Alors que les plans sociaux s’enchaînent dans cette division du géant pharmaceutique, la CFDT de Sanofi Aventis Recherche et Développement vient d’obtenir en justice l’annulation de l’homologation du dernier plan social et bataille pour préserver l’emploi.

Par Sabine IzardPublié le 17/06/2025 à 12h00

Lors de la manifestation intersyndicale du 30 avril 2024 devant le siège de Sanofi, à Paris.
Lors de la manifestation intersyndicale du 30 avril 2024 devant le siège de Sanofi, à Paris.© DR

Début avril 2025, le tribunal administratif de Melun a donné raison aux instances représentatives du personnel de la société Sanofi Aventis Recherche et Développement (R&D) et aux syndicats qui contestaient l’homologation par la Drieets1 du plan de sauvegarde de l’emploi (PSE) de cette filiale du géant pharmaceutique spécialisée dans la recherche et le développement de médicaments. Le PSE avait été élaboré dans le cadre d’une réorganisation de l’activité de la société visant à prioriser ses investissements dans le domaine de l’immunologie, au détriment de l’oncologie (la recherche sur le cancer).

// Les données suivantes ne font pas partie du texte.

(* ===== verification/Morton.v ===== *)
(** * Morton: Z-order codes ([src/src/spatial/morton.h])

    The bit-spreading routines on 16- and 32-bit words.  The specification is
    bitwise: bit [2 i] of a code is bit [i] of x, bit [2 i + 1] is bit [i] of y. *)

From S2P Require Import Prelude.
From Stdlib Require Import ZArith Lia Bool Btauto.
From stdpp Require Import base tactics numbers list option.
#[local] Open Scope Z_scope.

Definition spread_bits (value : Z) : Z :=
  let x := value in
  let x := Z.land (Z.lor x (u32 (Z.shiftl x 8))) 0x00ff00ff in
  let x := Z.land (Z.lor x (u32 (Z.shiftl x 4))) 0x0f0f0f0f in
  let x := Z.land (Z.lor x (u32 (Z.shiftl x 2))) 0x33333333 in
  let x := Z.land (Z.lor x (u32 (Z.shiftl x 1))) 0x55555555 in
  x.

Definition compact_bits (value : Z) : Z :=
  let x := Z.land value 0x55555555 in
  let x := Z.land (Z.lor x (Z.shiftr x 1)) 0x33333333 in
  let x := Z.land (Z.lor x (Z.shiftr x 2)) 0x0f0f0f0f in
  let x := Z.land (Z.lor x (Z.shiftr x 4)) 0x00ff00ff in
  let x := Z.land (Z.lor x (Z.shiftr x 8)) 0x0000ffff in
  u16 x.

Definition morton_encode (cell_x cell_y : Z) : Z :=
  Z.lor (spread_bits cell_x) (u32 (Z.shiftl (spread_bits cell_y) 1)).

Definition morton_decode (code : Z) : Z * Z :=
  (compact_bits code, compact_bits (Z.shiftr code 1)).

(** ** Bits of one step *)
Lemma wrap_bit w z n : 0 <= n < w -> Z.testbit (wrap w z) n = Z.testbit z n.
Proof. intros Hn. unfold wrap. by rewrite Z.mod_pow2_bits_low by lia. Qed.

Lemma spread_step_bit x k mask n :
  0 <= n < 32 -> 0 <= k ->
  Z.testbit (Z.land (Z.lor x (u32 (Z.shiftl x k))) mask) n =
  (Z.testbit x n || Z.testbit x (n - k)) && Z.testbit mask n.
Proof.
  intros Hn Hk. rewrite Z.land_spec, Z.lor_spec, wrap_bit, Z.shiftl_spec by lia. done.
Qed.

Lemma compact_step_bit x k mask n :
  0 <= n -> 0 <= k ->
  Z.testbit (Z.land (Z.lor x (Z.shiftr x k)) mask) n =
  (Z.testbit x n || Z.testbit x (n + k)) && Z.testbit mask n.
Proof. intros Hn Hk. by rewrite Z.land_spec, Z.lor_spec, Z.shiftr_spec by lia. Qed.

Lemma fits_high w v n : fits w v -> w <= n -> 0 <= w -> Z.testbit v n = false.
Proof.
  intros Hv Hn Hw. rewrite <- (Z.mod_small v (2 ^ w)) by done. apply Z.mod_pow2_bits_high. lia.
Qed.

Lemma land_fits w a m : 0 <= w -> 0 <= a -> fits w m -> fits w (Z.land a m).
Proof.
  intros Hw Ha Hm. rewrite <- (Z.mod_small m (2 ^ w)) by done. rewrite <- Z.land_ones, Z.land_assoc by lia.
  rewrite Z.land_ones by lia. apply Z.mod_pos_bound, Z.pow_pos_nonneg; lia.
Qed.

Lemma eq_of_bits w a b : 0 <= w -> fits w a -> fits w b ->
  (forall n, 0 <= n < w -> Z.testbit a n = Z.testbit b n) -> a = b.
Proof.
  intros Hw Ha Hb H. apply Z.bits_inj'. intros n Hn. destruct (Z.lt_ge_cases n w); [by apply H|].
  by rewrite !(fits_high w) by done.
Qed.

(** Case analysis on a bit position below a small bound. *)
Ltac each_bit n bound :=
  let H := fresh in
  assert (H : n ∈ seqZ 0 bound) by (apply elem_of_seqZ; lia);
  repeat (apply elem_of_cons in H as [->|H]); [..|by apply elem_of_nil in H].

Lemma spread_fits v : 0 <= v -> fits 32 (spread_bits v).
Proof.
  intros Hv. unfold spread_bits. apply land_fits; [lia| |split; lia].
  apply Z.lor_nonneg. split; [|apply wrap_range; lia].
  apply Z.land_nonneg. right. lia.
Qed.

Lemma compact_fits v : fits 16 (compact_bits v).
Proof. apply wrap_range. lia. Qed.

Lemma spread_step_true x k mask n :
  0 <= n < 32 -> 0 <= k -> Z.testbit mask n = true ->
  Z.testbit (Z.land (Z.lor x (u32 (Z.shiftl x k))) mask) n = Z.testbit x n || Z.testbit x (n - k).
Proof. intros Hn Hk Hm. by rewrite spread_step_bit, Hm, andb_true_r by lia. Qed.

Lemma spread_step_false x k mask n :
  0 <= n < 32 -> 0 <= k -> Z.testbit mask n = false ->
  Z.testbit (Z.land (Z.lor x (u32 (Z.shiftl x k))) mask) n = false.
Proof. intros Hn Hk Hm. by rewrite spread_step_bit, Hm, andb_false_r by lia. Qed.

Lemma compact_step_true x k mask n :
  0 <= n -> 0 <= k -> Z.testbit mask n = true ->
  Z.testbit (Z.land (Z.lor x (Z.shiftr x k)) mask) n = Z.testbit x n || Z.testbit x (n + k).
Proof. intros Hn Hk Hm. by rewrite compact_step_bit, Hm, andb_true_r by lia. Qed.

Lemma compact_step_false x k mask n :
  0 <= n -> 0 <= k -> Z.testbit mask n = false ->
  Z.testbit (Z.land (Z.lor x (Z.shiftr x k)) mask) n = false.
Proof. intros Hn Hk Hm. by rewrite compact_step_bit, Hm, andb_false_r by lia. Qed.

(** Rewrites a bit of a masked shift with every number a literal. *)
Ltac fold_index e := let n := eval vm_compute in e in change e with n.

Ltac bit_step :=
  match goal with
  | |- context [Z.testbit ?x (?a - ?b)] => fold_index (a - b)
  | |- context [Z.testbit ?x (?a + ?b)] => fold_index (a + b)
  | |- context [Z.testbit ?x (Zneg ?p)] => change (Z.testbit x (Zneg p)) with false
  | |- context [Z.testbit (Z.land (Z.lor ?x _) ?m) ?n] =>
      first [ rewrite (spread_step_true x _ m n) by (reflexivity || lia)
            | rewrite (spread_step_false x _ m n) by (reflexivity || lia)
            | rewrite (compact_step_true x _ m n) by (reflexivity || lia)
            | rewrite (compact_step_false x _ m n) by (reflexivity || lia) ]
  end; rewrite ?orb_false_r, ?orb_false_l.

Lemma spread_bit v n : fits 16 v -> 0 <= n < 32 ->
  Z.testbit (spread_bits v) n = if Z.even n then Z.testbit v (n / 2) else false.
Proof.
  intros Hv Hn. unfold spread_bits. each_bit n 32;
    cbn [Z.even]; repeat bit_step;
    rewrite ?(fits_high 16 v) by (done || lia); rewrite ?orb_false_r, ?orb_false_l; reflexivity.
Qed.

Lemma compact_bit v n : 0 <= n < 16 -> Z.testbit (compact_bits v) n = Z.testbit v (2 * n).
Proof.
  intros Hn. unfold compact_bits. rewrite wrap_bit by lia. each_bit n 16;
    repeat bit_step; rewrite !Z.land_spec; rewrite ?andb_false_r, ?orb_false_r, ?orb_false_l;
    change (Z.testbit 0x55555555 _) with true; rewrite ?andb_true_r; reflexivity.
Qed.

(** ** The interleaving *)
Lemma encode_fits x y : fits 16 x -> fits 16 y -> fits 32 (morton_encode x y).
Proof.
  intros [Hx _] _. apply fits_lor; [lia|by apply spread_fits|apply wrap_range; lia].
Qed.

Lemma encode_bit x y n : fits 16 x -> fits 16 y -> 0 <= n < 32 ->
  Z.testbit (morton_encode x y) n = if Z.even n then Z.testbit x (n / 2) else Z.testbit y (n / 2).
Proof.
  intros Hx Hy Hn. unfold morton_encode. rewrite Z.lor_spec, wrap_bit, Z.shiftl_spec, spread_bit by (done || lia).
  destruct (Z.eq_dec n 0) as [->|Hn0]; [cbn; by rewrite orb_false_r|].
  rewrite spread_bit by (done || lia).
  replace (Z.even (n - 1)) with (negb (Z.even n)) by (by rewrite Z.sub_1_r, Z.even_pred, Z.negb_even).
  destruct (Z.even n) eqn:E; cbn [negb]; [by rewrite orb_false_r|]. cbn [orb]. f_equal.
  rewrite <- Z.negb_odd, negb_false_iff in E. apply Z.odd_spec in E as [k ->].
  replace (2 * k + 1 - 1) with (k * 2) by lia. rewrite Z.div_mul by lia.
  symmetry. replace (2 * k + 1) with (1 + k * 2) by lia. by rewrite Z.div_add.
Qed.

Lemma decode_encode x y : fits 16 x -> fits 16 y -> morton_decode (morton_encode x y) = (x, y).
Proof.
  intros Hx Hy. unfold morton_decode. f_equal.
  - apply (eq_of_bits 16); [lia|apply compact_fits|done|]. intros n Hn.
    rewrite compact_bit, encode_bit by (done || lia). rewrite Z.even_mul. cbn [Z.even orb].
    by rewrite Z.mul_comm, Z.div_mul.
  - apply (eq_of_bits 16); [lia|apply compact_fits|done|]. intros n Hn.
    rewrite compact_bit, Z.shiftr_spec, encode_bit by (done || lia).
    rewrite Z.even_add, Z.even_mul. cbn [Z.even orb Bool.eqb].
    replace (2 * n + 1) with (1 + n * 2) by lia. by rewrite Z.div_add.
Qed.

Lemma encode_decode c : fits 32 c -> let '(x, y) := morton_decode c in morton_encode x y = c.
Proof.
  intros Hc. unfold morton_decode.
  apply (eq_of_bits 32); [lia|apply encode_fits; apply compact_fits|done|]. intros n Hn.
  pose proof (Z.div_mod n 2 ltac:(lia)) as Hd. rewrite Zmod_even in Hd.
  rewrite encode_bit by (apply compact_fits || lia).
  destruct (Z.even n); rewrite compact_bit, ?Z.shiftr_spec by lia; f_equal; lia.
Qed.

(** A word is below [2 ^ k] when its bits from [k] on are clear. *)
Lemma fits_of_bits w k v : 0 <= k <= w -> fits w v ->
  (forall n, k <= n < w -> Z.testbit v n = false) -> fits k v.
Proof.
  intros Hk Hv H. assert (v = v mod 2 ^ k) as ->; [|apply Z.mod_pos_bound, Z.pow_pos_nonneg; lia].
  apply Z.bits_inj'. intros n Hn. destruct (Z.lt_ge_cases n k); [by rewrite Z.mod_pow2_bits_low by lia|].
  rewrite Z.mod_pow2_bits_high by lia. destruct (Z.lt_ge_cases n w); [by apply H|by apply (fits_high w); try lia].
Qed.

Lemma encode_tile x y k : 0 <= k <= 16 -> fits k x -> fits k y -> fits (2 * k) (morton_encode x y).
Proof.
  intros Hk Hx Hy.
  assert (H16 : 2 ^ k <= 2 ^ 16) by (apply Z.pow_le_mono_r; lia).
  assert (fits 16 x /\ fits 16 y) as [Hx16 Hy16] by (unfold fits in *; lia).
  apply (fits_of_bits 32); [lia|by apply encode_fits|]. intros n Hn.
  rewrite encode_bit by (done || lia). assert (k <= n / 2) by (apply Z.div_le_lower_bound; lia).
  destruct (Z.even n); apply (fits_high k); try done; lia.
Qed.

Lemma decode_tile c k : 0 <= k <= 16 -> fits (2 * k) c ->
  fits k (fst (morton_decode c)) /\ fits k (snd (morton_decode c)).
Proof.
  intros Hk Hc. unfold morton_decode. cbn [fst snd].
  split; apply (fits_of_bits 16); try apply compact_fits; try lia; intros n Hn;
    rewrite compact_bit, ?Z.shiftr_spec by lia; apply (fits_high (2 * k)); try done; lia.
Qed.

Lemma encode_inj x y x' y' : fits 16 x -> fits 16 y -> fits 16 x' -> fits 16 y' ->
  morton_encode x y = morton_encode x' y' -> x = x' /\ y = y'.
Proof.
  intros Hx Hy Hx' Hy' E. apply (f_equal morton_decode) in E. rewrite !decode_encode in E by done.
  by simplify_eq.
Qed.

(** ** Theorems *)

(** C37. A Morton code is the bit interleaving of its coordinates, and the codes
    of a [2^k] by [2^k] grid tile an array of [4^k] cells exactly: decoding
    inverts encoding in both directions, coordinates below [2^k] have codes
    below [4^k], and every index below [4^k] is the code of one such cell. *)
Theorem morton_tiles (k : Z) :
  0 <= k <= 16 ->
  (forall x y, fits k x -> fits k y ->
     (forall i, 0 <= i < 16 ->
        Z.testbit (morton_encode x y) (2 * i) = Z.testbit x i /\
        Z.testbit (morton_encode x y) (2 * i + 1) = Z.testbit y i) /\
     0 <= morton_encode x y < 4 ^ k /\ morton_decode (morton_encode x y) = (x, y)) /\
  (forall c, 0 <= c < 4 ^ k ->
     exists x y, fits k x /\ fits k y /\ morton_decode c = (x, y) /\ morton_encode x y = c).
Proof.
  intros Hk. assert (H16 : 2 ^ k <= 2 ^ 16) by (apply Z.pow_le_mono_r; lia).
  assert (H4 : 4 ^ k = 2 ^ (2 * k)) by (rewrite Z.pow_mul_r by lia; done).
  assert (H32 : 2 ^ (2 * k) <= 2 ^ 32) by (apply Z.pow_le_mono_r; lia). rewrite H4. split.
  - intros x y Hx Hy. assert (fits 16 x /\ fits 16 y) as [Hx16 Hy16] by (unfold fits in *; lia).
    split; [|split; [by apply encode_tile|by apply decode_encode]].
    intros i Hi. rewrite !encode_bit by (done || lia).
    rewrite Z.even_add, !Z.even_mul. cbn [Z.even orb Bool.eqb].
    replace (2 * i + 1) with (1 + i * 2) by lia. rewrite Z.div_add, (Z.mul_comm 2), Z.div_mul by lia. done.
  - intros c Hc. destruct (decode_tile c k Hk Hc). pose proof (encode_decode c ltac:(unfold fits; lia)) as E.
    destruct (morton_decode c) as [x y] eqn:D. by exists x, y.
Qed.

Lemma morton_tiles_witness :
  0 <= morton_encode 5 9 < 4 ^ 4 /\ morton_decode (morton_encode 5 9) = (5, 9).
Proof.
  destruct (morton_tiles 4 ltac:(lia)) as [H _].
  apply (H 5 9); split; lia.
Defined.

La recherche malmenée en France

« Ce plan social s’inscrit dans une longue liste de projets qui ont entraîné la suppression de nombreux postes et la fermeture de nombreux sites. Il y a dix ans, nous étions plus de 6 000 salariés en R&D, contre 3 000 bientôt », explique Fabrice Morency, secrétaire CFDT du comité social et économique central de Sanofi Aventis R&D. « Cette fois-ci, la direction nous a expliqué que les coûts de recherche et développement en oncologie sont plus élevés que dans les autres aires thérapeutiques. En outre, les probabilités de succès des essais cliniques se révélaient d’autant plus faibles que Sanofi n’aurait pas réussi à rattraper son retard sur ses concurrents », poursuit le militant.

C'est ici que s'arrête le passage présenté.